Equilibrium is when the market supply and demand balance each other, and as a result, prices become fix. Generally, an over-supply of products and services causes prices to fall down, which results in higher demand. The balancing effect of supply and demand stem in a state of equilibrium.
Understanding the Equilibrium
The equilibrium rate is where the supply of products matches demand. When a major index experiences a time of consolidation or sideways moments, it can be said that the power of supply and demand are equal and that the market is in a state of equilibrium.
As proposed by New Keynesian economist and Ph.D., Huw Dixon, there are three aspects to a state of equilibrium: the behavior of agents is consistent, no agent has an inducement to shift its behavior, and that the equilibrium is the result of some dynamic process. Dr. Dixon name these principles: equilibrium property 1, e, and 3, or P1, P2, and P3.
Notes on the Equilibrium
Economists such as Adam Smith believed that a free market would trend toward equilibrium. For instance, a shortage of any product would make a higher price generally, which would decrease demand, leading to a surge in supply given the right incentive. The same would happen in reverse order given that there was excess in any one market.
Modern economists highlighted that cartels or monopolistic firms can artificially hold rates higher and keep them there to reap higher gains. The diamond industry is a usual example of a market where demand is high. Still, supply is made artificially scarce by firms selling fewer diamonds to keep rates high.

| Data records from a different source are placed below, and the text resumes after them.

(** * Trireme supervisor and iptables controller: a shallow embedding

    The development follows the Go sources of the repository:

    - [policy/runtime.go]             ([NewPURuntime], [Options])
    - [internal/supervisor]           ([Supervise], [Unsupervise], [doCreatePU],
                                       [doUpdatePU], [revert])
    - [internal/supervisor/iptablesctrl]
                                      ([chainName], [PuPortSetName], [defaultIP],
                                       [ConfigureRules], [DeleteRules],
                                       [UpdateRules], and the rule tables and
                                       ACL renderers of [acls.go])

    Go strings are byte strings and are modelled by [string]; Go [int] values
    are modelled by [Z]; a Go pointer that may be nil is an [option]; a Go
    [error] is an [option string] whose [None] is the nil error.  Calls to the
    packet-filter engine are threaded through an explicit world that also
    records every call in order. *)

From Stdlib Require Import ZArith String Ascii List Lia Bool.
From Stdlib Require Import DecimalString DecimalZ.
From stdpp Require Import base gmap strings list.

Import ListNotations.
Local Open Scope string_scope.
Local Open Scope list_scope.
Local Open Scope Z_scope.

(** ** Go standard library functions used by the sources *)

Module Go.

(** [len(s)] for a string: the number of bytes. *)
Definition len (s : string) : Z := Z.of_nat (String.length s).

(** [s[:n]] for [n <= len(s)]. *)
Definition slice_to (n : nat) (s : string) : string := String.substring 0 n s.

(** [strconv.Itoa]. *)
Definition Itoa (v : Z) : string := NilZero.string_of_int (Z.to_int v).

(** [strings.ToLower] on ASCII letters. *)
Definition lower_ascii (c : ascii) : ascii :=
  let n := nat_of_ascii c in
  if (Nat.leb 65 n && Nat.leb n 90)%bool then ascii_of_nat (n + 32) else c.

Fixpoint ToLower (s : string) : string :=
  match s with
  | EmptyString => EmptyString
  | String c r => String (lower_ascii c) (ToLower r)
  end.

(** *** [crypto/md5] *)

Definition w32 : Z := 4294967296.

Definition add32 (a b : Z) : Z := (a + b) mod w32.

Definition not32 (a : Z) : Z := Z.lxor a (w32 - 1).

Definition rotl32 (x c : Z) : Z :=
  Z.lor (Z.shiftl x c mod w32) (Z.shiftr x (32 - c)).

Definition md5_shift : list Z :=
  [7; 12; 17; 22; 7; 12; 17; 22; 7; 12; 17; 22; 7; 12; 17; 22;
   5; 9; 14; 20; 5; 9; 14; 20; 5; 9; 14; 20; 5; 9; 14; 20;
   4; 11; 16; 23; 4; 11; 16; 23; 4; 11; 16; 23; 4; 11; 16; 23;
   6; 10; 15; 21; 6; 10; 15; 21; 6; 10; 15; 21; 6; 10; 15; 21].

Definition md5_sine : list Z :=
  [0xd76aa478; 0xe8c7b756; 0x242070db; 0xc1bdceee;
   0xf57c0faf; 0x4787c62a; 0xa8304613; 0xfd469501;
   0x698098d8; 0x8b44f7af; 0xffff5bb1; 0x895cd7be;
   0x6b901122; 0xfd987193; 0xa679438e; 0x49b40821;
   0xf61e2562; 0xc040b340; 0x265e5a51; 0xe9b6c7aa;
   0xd62f105d; 0x02441453; 0xd8a1e681; 0xe7d3fbc8;
   0x21e1cde6; 0xc33707d6; 0xf4d50d87; 0x455a14ed;
   0xa9e3e905; 0xfcefa3f8; 0x676f02d9; 0x8d2a4c8a;
   0xfffa3942; 0x8771f681; 0x6d9d6122; 0xfde5380c;
   0xa4beea44; 0x4bdecfa9; 0xf6bb4b60; 0xbebfbc70;
   0x289b7ec6; 0xeaa127fa; 0xd4ef3085; 0x04881d05;
   0xd9d4d039; 0xe6db99e5; 0x1fa27cf8; 0xc4ac5665;
   0xf4292244; 0x432aff97; 0xab9423a7; 0xfc93a039;
   0x655b59c3; 0x8f0ccc92; 0xffeff47d; 0x85845dd1;
   0x6fa87e4f; 0xfe2ce6e0; 0xa3014314; 0x4e0811a1;
   0xf7537e82; 0xbd3af235; 0x2ad7d2bb; 0xeb86d391].

Definition bytes_of_string (s : string) : list Z :=
  map (fun c => Z.of_nat (nat_of_ascii c)) (list_ascii_of_string s).

(** Little-endian encoding of the low [n] bytes of [v]. *)
Fixpoint le_bytes (n : nat) (v : Z) : list Z :=
  match n with
  | O => []
  | S k => (v mod 256) :: le_bytes k (v / 256)
  end.

Fixpoint le_word (bs : list Z) : Z :=
  match bs with
  | [] => 0
  | b :: r => b + 256 * le_word r
  end.

Definition md5_pad (msg : list Z) : list Z :=
  let n := Z.of_nat (List.length msg) in
  let zeros := Z.to_nat ((55 - n) mod 64) in
  msg ++ [128] ++ repeat 0 zeros ++ le_bytes 8 (8 * n).

(** Splits a list into consecutive pieces of [k] elements. *)
Fixpoint chunks (fuel k : nat) (l : list Z) : list (list Z) :=
  match fuel with
  | O => []
  | S f =>
      match l with
      | [] => []
      | _ => firstn k l :: chunks f k (skipn k l)
      end
  end.

Record md5_state := MkMd5 { md5A : Z; md5B : Z; md5C : Z; md5D : Z }.

Definition md5_init : md5_state :=
  MkMd5 0x67452301 0xefcdab89 0x98badcfe 0x10325476.

Definition md5_round (m : list Z) (st : md5_state) (i : Z) : md5_state :=
  let '(MkMd5 a b c d) := st in
  let '(f, g) :=
    if i <? 16 then (Z.lor (Z.land b c) (Z.land (not32 b) d), i)
    else if i <? 32 then (Z.lor (Z.land d b) (Z.land (not32 d) c), (5 * i + 1) mod 16)
    else if i <? 48 then (Z.lxor (Z.lxor b c) d, (3 * i + 5) mod 16)
    else (Z.lxor c (Z.lor b (not32 d)), (7 * i) mod 16) in
  let f' := add32 (add32 (add32 f a) (nth (Z.to_nat i) md5_sine 0))
                  (nth (Z.to_nat g) m 0) in
  MkMd5 d (add32 b (rotl32 f' (nth (Z.to_nat i) md5_shift 0))) b c.

Definition md5_block (st : md5_state) (block : list Z) : md5_state :=
  let m := map le_word (chunks 16 4 block) in
  let r := fold_left (md5_round m) (map Z.of_nat (seq 0 64)) st in
  MkMd5 (add32 (md5A st) (md5A r)) (add32 (md5B st) (md5B r))
        (add32 (md5C st) (md5C r)) (add32 (md5D st) (md5D r)).

(** [md5.New(); io.WriteString(hash, s); hash.Sum(nil)]: the 16 digest bytes. *)
Definition md5_sum (s : string) : list Z :=
  let padded := md5_pad (bytes_of_string s) in
  let st := fold_left md5_block (chunks (List.length padded) 64 padded) md5_init in
  le_bytes 4 (md5A st) ++ le_bytes 4 (md5B st) ++
  le_bytes 4 (md5C st) ++ le_bytes 4 (md5D st).

(** *** [encoding/base64], URL alphabet with padding *)

Definition url_alphabet : string :=
  "ABCDEFGHIJKLMNOPQRSTUVWXYZabcdefghijklmnopqrstuvwxyz0123456789-_".

Definition b64_char (v : Z) : ascii :=
  match String.get (Z.to_nat (v mod 64)) url_alphabet with
  | Some c => c
  | None => "="%char
  end.

Fixpoint URLEncodeToString (bs : list Z) : string :=
  match bs with
  | [] => EmptyString
  | [a] =>
      String (b64_char (a / 4))
        (String (b64_char ((a mod 4) * 16)) "==")
  | [a; b] =>
      String (b64_char (a / 4))
        (String (b64_char ((a mod 4) * 16 + b / 16))
           (String (b64_char ((b mod 16) * 4)) "="))
  | a :: b :: c :: r =>
      String (b64_char (a / 4))
        (String (b64_char ((a mod 4) * 16 + b / 16))
           (String (b64_char ((b mod 16) * 4 + c / 64))
              (String (b64_char (c mod 64)) (URLEncodeToString r))))
  end.

End Go.

(** ** Package [constants] *)

Module constants.

(** The operating modes named by the sources ([constants.RemoteContainer],
    [constants.LocalContainer], [constants.LocalServer]). *)
Inductive ModeType : Type :=
| RemoteContainer
| LocalContainer
| LocalServer.

Definition ModeType_eqb (a b : ModeType) : bool :=
  match a, b with
  | RemoteContainer, RemoteContainer => true
  | LocalContainer, LocalContainer => true
  | LocalServer, LocalServer => true
  | _, _ => false
  end.

(** The kinds of processing unit. *)
Inductive PUType : Type :=
| ContainerPU
| LinuxProcessPU
| UIDLoginPU.

End constants.

(** ** Package [policy] *)

Module policy.

(** [policy.DefaultNamespace], the key of the default address of a PU.  The
    constant is declared outside the sources at hand; only its being one fixed
    key matters here. *)
Definition DefaultNamespace : string := "bridge".

(** [ExtendedMap] is [map[string]string]; [None] is the nil map. *)
Abbreviation ExtendedMap := (option (gmap string string)).

(** Reading a key of a possibly nil map: [v, ok := m[k]]. *)
Definition map_get (m : ExtendedMap) (k : string) : option string :=
  match m with
  | None => None
  | Some g => g !! k
  end.

(** [ExtendedMap.Copy]: a fresh map with the same entries, never nil. *)
Definition ExtendedMap_Copy (m : ExtendedMap) : ExtendedMap :=
  match m with
  | None => Some ∅
  | Some g => Some g
  end.

(** [TagStore] holds the tags of a PU as a list of strings. *)
Record TagStore : Type := MkTagStore { Tags : list string }.

(** [NewTagStore]: the empty tag store. *)
Definition NewTagStore : TagStore := MkTagStore [].

Record Service : Type := MkService { Protocol : Z; Port : Z }.

(** The fields of [OptionsType] read by the sources. *)
Record OptionsType : Type := MkOptions {
  CgroupName : string;
  CgroupMark : string;
  UserID : string;
  Services : list Service;
  ProxyPort : string
}.

(** The Go zero value [OptionsType{}]. *)
Definition OptionsType_zero : OptionsType :=
  MkOptions "" "" "" [] "".

(** [PURuntime] of [policy/runtime.go]; the three pointer-like fields keep
    their nil value as [None]. *)
Record PURuntime : Type := MkPURuntime {
  puType : constants.PUType;
  pid : Z;
  nsPath : string;
  name : string;
  ips : ExtendedMap;
  tags : option TagStore;
  options : option OptionsType;
  sidecarUID : string
}.

Definition NewPURuntime (name : string) (pid : Z) (nsPath : string)
    (tags : option TagStore) (ips : ExtendedMap) (puType : constants.PUType)
    (options : option OptionsType) (sidecarUID : string) : PURuntime :=
  let t := match tags with
           | None => Some NewTagStore
           | Some _ => tags
           end in
  let i := match ips with
           | None => Some ∅
           | Some _ => ips
           end in
  let options := match options with
                 | None => Some (MkOptions "" "" "" [] "5000")
                 | Some _ => options
                 end in
  {| puType := puType; tags := t; ips := i; options := options;
     pid := pid; nsPath := nsPath; name := name; sidecarUID := sidecarUID |}.

Definition NewPURuntimeWithDefaults : PURuntime :=
  NewPURuntime "" 0 "" None None constants.ContainerPU None "".

(** [PURuntime.Options]: the stored options, or the zero value when the
    pointer is nil. *)
Definition Options (r : PURuntime) : OptionsType :=
  match options r with
  | None => OptionsType_zero
  | Some o => o
  end.

(** [PURuntime.IPAddresses]: a copy of the address map. *)
Definition Runtime_IPAddresses (r : PURuntime) : ExtendedMap :=
  ExtendedMap_Copy (ips r).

Paul Samuelson argued in the 1983 paper Foundations of Economic Analysis published by Harvard University that providing equilibrium markets what he described as a ‘normative meaning’ or a value judgment was a mistake. Markets may be in equilibrium, but it may not mean that all is good. For instance, the food markets in Ireland were at equilibrium during the potato famine in the mid-1800s. Higher profits from trading to the British made it, so the Irish/British market was at equilibrium price was at equilibrium price was higher that what farmers could compensate, contributing to one of the reasons why people starved.
Equilibrium and Disequilibrium
When markets are not in a state of equilibrium, they are in disequilibrium. Disequilibrium either occurs in a flash or is a characteristic of a particular market. At times, disequilibrium can overflow from one market to another; for instance, if there are not enough firms to ship coffee internationally, then the coffee supply for particular regions could be decreased, affecting the equilibrium of coffee markets. Economists see many labor markets as being in disequilibrium due to how bill and public policy protect individual and their jobs, or the amount they are being paid for their work.
Example of the Equilibrium
A store manufactures 1,000 tops and sell them at $10 each. But one is willing to purchase them at that price. To pump up demand, the store reduce its rate to $8. There are 250 purchasers at that price point. As a return, the store further cuts the retail cost $5 and get 500 buyers overall. Upon further cuts of the price to $2, 1000 buyers of the spinning top materialize. At this price, supply equals demand. Thus, $2 is the equilibrium price for the spinning tops.
Capital Pro provides digital classes headed by expert and professional analysts with the goal of spreading useful insights about the investing world. Capital Pro Goal is to provide Financial Education.